[Task details] Each entry needs to be duplicated exactly.

━━━ Data supplied ━━━

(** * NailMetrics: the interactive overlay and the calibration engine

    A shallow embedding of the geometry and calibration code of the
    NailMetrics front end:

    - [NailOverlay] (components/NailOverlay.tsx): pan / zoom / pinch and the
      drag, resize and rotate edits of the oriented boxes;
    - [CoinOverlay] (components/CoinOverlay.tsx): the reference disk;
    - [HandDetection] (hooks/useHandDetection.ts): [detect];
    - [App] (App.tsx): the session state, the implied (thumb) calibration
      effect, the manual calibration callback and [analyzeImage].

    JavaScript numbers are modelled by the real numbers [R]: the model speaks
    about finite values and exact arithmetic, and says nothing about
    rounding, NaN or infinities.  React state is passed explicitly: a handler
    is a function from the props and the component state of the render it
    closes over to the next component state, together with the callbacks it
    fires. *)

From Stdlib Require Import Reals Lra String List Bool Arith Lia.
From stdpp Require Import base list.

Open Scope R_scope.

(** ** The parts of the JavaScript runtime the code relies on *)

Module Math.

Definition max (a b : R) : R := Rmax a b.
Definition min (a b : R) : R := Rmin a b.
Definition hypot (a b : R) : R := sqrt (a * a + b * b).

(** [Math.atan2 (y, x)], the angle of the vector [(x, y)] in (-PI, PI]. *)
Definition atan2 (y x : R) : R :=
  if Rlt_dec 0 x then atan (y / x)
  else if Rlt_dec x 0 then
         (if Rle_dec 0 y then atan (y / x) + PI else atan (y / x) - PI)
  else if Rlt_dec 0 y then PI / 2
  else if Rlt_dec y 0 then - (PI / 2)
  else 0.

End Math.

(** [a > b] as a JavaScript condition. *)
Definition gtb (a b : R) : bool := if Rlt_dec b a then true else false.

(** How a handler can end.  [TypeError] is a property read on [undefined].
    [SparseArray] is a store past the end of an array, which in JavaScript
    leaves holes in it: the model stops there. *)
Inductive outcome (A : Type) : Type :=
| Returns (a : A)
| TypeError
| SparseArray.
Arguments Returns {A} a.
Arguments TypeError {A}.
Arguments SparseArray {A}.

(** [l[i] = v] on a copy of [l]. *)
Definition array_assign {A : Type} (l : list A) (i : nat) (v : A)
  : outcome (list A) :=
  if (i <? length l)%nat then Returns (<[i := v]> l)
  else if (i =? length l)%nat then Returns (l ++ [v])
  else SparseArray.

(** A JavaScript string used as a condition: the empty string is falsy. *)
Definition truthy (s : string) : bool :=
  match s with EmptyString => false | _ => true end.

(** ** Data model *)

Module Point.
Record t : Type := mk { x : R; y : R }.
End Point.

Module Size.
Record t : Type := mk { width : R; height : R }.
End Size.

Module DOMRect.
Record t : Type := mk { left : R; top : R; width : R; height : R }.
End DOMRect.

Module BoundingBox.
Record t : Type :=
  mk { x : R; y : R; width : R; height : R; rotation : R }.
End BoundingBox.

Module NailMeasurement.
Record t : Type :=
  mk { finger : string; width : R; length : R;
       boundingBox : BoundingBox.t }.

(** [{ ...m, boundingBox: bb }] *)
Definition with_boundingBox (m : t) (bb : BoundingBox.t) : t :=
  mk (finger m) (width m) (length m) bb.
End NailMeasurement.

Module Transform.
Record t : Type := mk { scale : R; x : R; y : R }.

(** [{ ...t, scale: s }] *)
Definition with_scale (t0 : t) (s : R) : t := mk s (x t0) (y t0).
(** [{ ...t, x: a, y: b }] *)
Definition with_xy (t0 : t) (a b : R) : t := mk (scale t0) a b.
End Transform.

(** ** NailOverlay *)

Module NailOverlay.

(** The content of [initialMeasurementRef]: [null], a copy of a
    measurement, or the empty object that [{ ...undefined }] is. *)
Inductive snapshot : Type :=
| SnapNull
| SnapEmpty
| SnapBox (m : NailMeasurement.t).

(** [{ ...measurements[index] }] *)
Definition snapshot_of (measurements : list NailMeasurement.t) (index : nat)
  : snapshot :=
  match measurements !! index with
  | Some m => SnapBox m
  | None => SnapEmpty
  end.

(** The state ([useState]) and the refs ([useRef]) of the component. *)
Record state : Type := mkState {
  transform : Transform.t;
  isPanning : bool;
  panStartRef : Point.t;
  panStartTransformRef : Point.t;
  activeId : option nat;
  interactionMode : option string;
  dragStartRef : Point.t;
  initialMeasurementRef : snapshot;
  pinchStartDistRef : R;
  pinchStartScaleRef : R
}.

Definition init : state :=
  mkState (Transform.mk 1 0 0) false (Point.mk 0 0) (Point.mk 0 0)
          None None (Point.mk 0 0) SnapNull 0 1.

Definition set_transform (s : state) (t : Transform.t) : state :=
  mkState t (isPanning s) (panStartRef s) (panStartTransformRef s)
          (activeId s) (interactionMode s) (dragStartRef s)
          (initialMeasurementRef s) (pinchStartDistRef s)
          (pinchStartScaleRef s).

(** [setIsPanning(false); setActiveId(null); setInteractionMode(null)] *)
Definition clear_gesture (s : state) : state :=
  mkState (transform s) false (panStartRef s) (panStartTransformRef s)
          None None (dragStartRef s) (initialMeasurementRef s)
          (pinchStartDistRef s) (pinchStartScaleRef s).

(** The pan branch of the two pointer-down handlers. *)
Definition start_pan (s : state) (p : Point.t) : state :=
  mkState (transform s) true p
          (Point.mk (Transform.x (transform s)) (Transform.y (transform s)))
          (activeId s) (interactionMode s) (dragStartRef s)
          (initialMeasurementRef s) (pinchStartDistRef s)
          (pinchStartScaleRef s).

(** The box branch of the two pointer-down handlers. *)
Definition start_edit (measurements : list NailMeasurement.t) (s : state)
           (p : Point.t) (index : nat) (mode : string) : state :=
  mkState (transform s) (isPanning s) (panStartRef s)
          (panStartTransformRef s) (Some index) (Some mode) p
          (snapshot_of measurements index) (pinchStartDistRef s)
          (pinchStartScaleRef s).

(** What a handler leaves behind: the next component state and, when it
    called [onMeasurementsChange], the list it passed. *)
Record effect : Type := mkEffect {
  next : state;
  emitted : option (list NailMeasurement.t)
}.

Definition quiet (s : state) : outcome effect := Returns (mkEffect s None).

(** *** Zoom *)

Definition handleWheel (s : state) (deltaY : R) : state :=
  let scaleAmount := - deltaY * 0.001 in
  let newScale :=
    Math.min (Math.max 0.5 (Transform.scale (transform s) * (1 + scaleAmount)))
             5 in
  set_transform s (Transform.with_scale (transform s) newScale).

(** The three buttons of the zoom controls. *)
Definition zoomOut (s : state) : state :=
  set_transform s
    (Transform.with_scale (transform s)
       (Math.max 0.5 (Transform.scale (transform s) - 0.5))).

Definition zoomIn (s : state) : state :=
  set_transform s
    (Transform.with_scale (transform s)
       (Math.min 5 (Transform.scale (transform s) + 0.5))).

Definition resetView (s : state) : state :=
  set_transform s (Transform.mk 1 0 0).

━━━

[Task response]
(** * NailMetrics: the interactive overlay and the calibration engine

    A shallow embedding of the geometry and calibration code of the
    NailMetrics front end:

    - [NailOverlay] (components/NailOverlay.tsx): pan / zoom / pinch and the
      drag, resize and rotate edits of the oriented boxes;
    - [CoinOverlay] (components/CoinOverlay.tsx): the reference disk;
    - [HandDetection] (hooks/useHandDetection.ts): [detect];
    - [App] (App.tsx): the session state, the implied (thumb) calibration
      effect, the manual calibration callback and [analyzeImage].

    JavaScript numbers are modelled by the real numbers [R]: the model speaks
    about finite values and exact arithmetic, and says nothing about
    rounding, NaN or infinities.  React state is passed explicitly: a handler
    is a function from the props and the component state of the render it
    closes over to the next component state, together with the callbacks it
    fires. *)

From Stdlib Require Import Reals Lra String List Bool Arith Lia.
From stdpp Require Import base list.

Open Scope R_scope.

(** ** The parts of the JavaScript runtime the code relies on *)

Module Math.

Definition max (a b : R) : R := Rmax a b.
Definition min (a b : R) : R := Rmin a b.
Definition hypot (a b : R) : R := sqrt (a * a + b * b).

(** [Math.atan2 (y, x)], the angle of the vector [(x, y)] in (-PI, PI]. *)
Definition atan2 (y x : R) : R :=
  if Rlt_dec 0 x then atan (y / x)
  else if Rlt_dec x 0 then
         (if Rle_dec 0 y then atan (y / x) + PI else atan (y / x) - PI)
  else if Rlt_dec 0 y then PI / 2
  else if Rlt_dec y 0 then - (PI / 2)
  else 0.

End Math.

(** [a > b] as a JavaScript condition. *)
Definition gtb (a b : R) : bool := if Rlt_dec b a then true else false.

(** How a handler can end.  [TypeError] is a property read on [undefined].
    [SparseArray] is a store past the end of an array, which in JavaScript
    leaves holes in it: the model stops there. *)
Inductive outcome (A : Type) : Type :=
| Returns (a : A)
| TypeError
| SparseArray.
Arguments Returns {A} a.
Arguments TypeError {A}.
Arguments SparseArray {A}.

(** [l[i] = v] on a copy of [l]. *)
Definition array_assign {A : Type} (l : list A) (i : nat) (v : A)
  : outcome (list A) :=
  if (i <? length l)%nat then Returns (<[i := v]> l)
  else if (i =? length l)%nat then Returns (l ++ [v])
  else SparseArray.

(** A JavaScript string used as a condition: the empty string is falsy. *)
Definition truthy (s : string) : bool :=
  match s with EmptyString => false | _ => true end.

(** ** Data model *)

Module Point.
Record t : Type := mk { x : R; y : R }.
End Point.

Module Size.
Record t : Type := mk { width : R; height : R }.
End Size.

Module DOMRect.
Record t : Type := mk { left : R; top : R; width : R; height : R }.
End DOMRect.

Module BoundingBox.
Record t : Type :=
  mk { x : R; y : R; width : R; height : R; rotation : R }.
End BoundingBox.

Module NailMeasurement.
Record t : Type :=
  mk { finger : string; width : R; length : R;
       boundingBox : BoundingBox.t }.

(** [{ ...m, boundingBox: bb }] *)
Definition with_boundingBox (m : t) (bb : BoundingBox.t) : t :=
  mk (finger m) (width m) (length m) bb.
End NailMeasurement.

Module Transform.
Record t : Type := mk { scale : R; x : R; y : R }.

(** [{ ...t, scale: s }] *)
Definition with_scale (t0 : t) (s : R) : t := mk s (x t0) (y t0).
(** [{ ...t, x: a, y: b }] *)
Definition with_xy (t0 : t) (a b : R) : t := mk (scale t0) a b.
End Transform.

(** ** NailOverlay *)

Module NailOverlay.

(** The content of [initialMeasurementRef]: [null], a copy of a
    measurement, or the empty object that [{ ...undefined }] is. *)
Inductive snapshot : Type :=
| SnapNull
| SnapEmpty
| SnapBox (m : NailMeasurement.t).

(** [{ ...measurements[index] }] *)
Definition snapshot_of (measurements : list NailMeasurement.t) (index : nat)
  : snapshot :=
  match measurements !! index with
  | Some m => SnapBox m
  | None => SnapEmpty
  end.

(** The state ([useState]) and the refs ([useRef]) of the component. *)
Record state : Type := mkState {
  transform : Transform.t;
  isPanning : bool;
  panStartRef : Point.t;
  panStartTransformRef : Point.t;
  activeId : option nat;
  interactionMode : option string;
  dragStartRef : Point.t;
  initialMeasurementRef : snapshot;
  pinchStartDistRef : R;
  pinchStartScaleRef : R
}.

Definition init : state :=
  mkState (Transform.mk 1 0 0) false (Point.mk 0 0) (Point.mk 0 0)
          None None (Point.mk 0 0) SnapNull 0 1.

Definition set_transform (s : state) (t : Transform.t) : state :=
  mkState t (isPanning s) (panStartRef s) (panStartTransformRef s)
          (activeId s) (interactionMode s) (dragStartRef s)
          (initialMeasurementRef s) (pinchStartDistRef s)
          (pinchStartScaleRef s).

(** [setIsPanning(false); setActiveId(null); setInteractionMode(null)] *)
Definition clear_gesture (s : state) : state :=
  mkState (transform s) false (panStartRef s) (panStartTransformRef s)
          None None (dragStartRef s) (initialMeasurementRef s)
          (pinchStartDistRef s) (pinchStartScaleRef s).

(** The pan branch of the two pointer-down handlers. *)
Definition start_pan (s : state) (p : Point.t) : state :=
  mkState (transform s) true p
          (Point.mk (Transform.x (transform s)) (Transform.y (transform s)))
          (activeId s) (interactionMode s) (dragStartRef s)
          (initialMeasurementRef s) (pinchStartDistRef s)
          (pinchStartScaleRef s).

(** The box branch of the two pointer-down handlers. *)
Definition start_edit (measurements : list NailMeasurement.t) (s : state)
           (p : Point.t) (index : nat) (mode : string) : state :=
  mkState (transform s) (isPanning s) (panStartRef s)
          (panStartTransformRef s) (Some index) (Some mode) p
          (snapshot_of measurements index) (pinchStartDistRef s)
          (pinchStartScaleRef s).

(** What a handler leaves behind: the next component state and, when it
    called [onMeasurementsChange], the list it passed. *)
Record effect : Type := mkEffect {
  next : state;
  emitted : option (list NailMeasurement.t)
}.

Definition quiet (s : state) : outcome effect := Returns (mkEffect s None).

(** *** Zoom *)

Definition handleWheel (s : state) (deltaY : R) : state :=
  let scaleAmount := - deltaY * 0.001 in
  let newScale :=
    Math.min (Math.max 0.5 (Transform.scale (transform s) * (1 + scaleAmount)))
             5 in
  set_transform s (Transform.with_scale (transform s) newScale).

(** The three buttons of the zoom controls. *)
Definition zoomOut (s : state) : state :=
  set_transform s
    (Transform.with_scale (transform s)
       (Math.max 0.5 (Transform.scale (transform s) - 0.5))).

Definition zoomIn (s : state) : state :=
  set_transform s
    (Transform.with_scale (transform s)
       (Math.min 5 (Transform.scale (transform s) + 0.5))).

Definition resetView (s : state) : state :=
  set_transform s (Transform.mk 1 0 0).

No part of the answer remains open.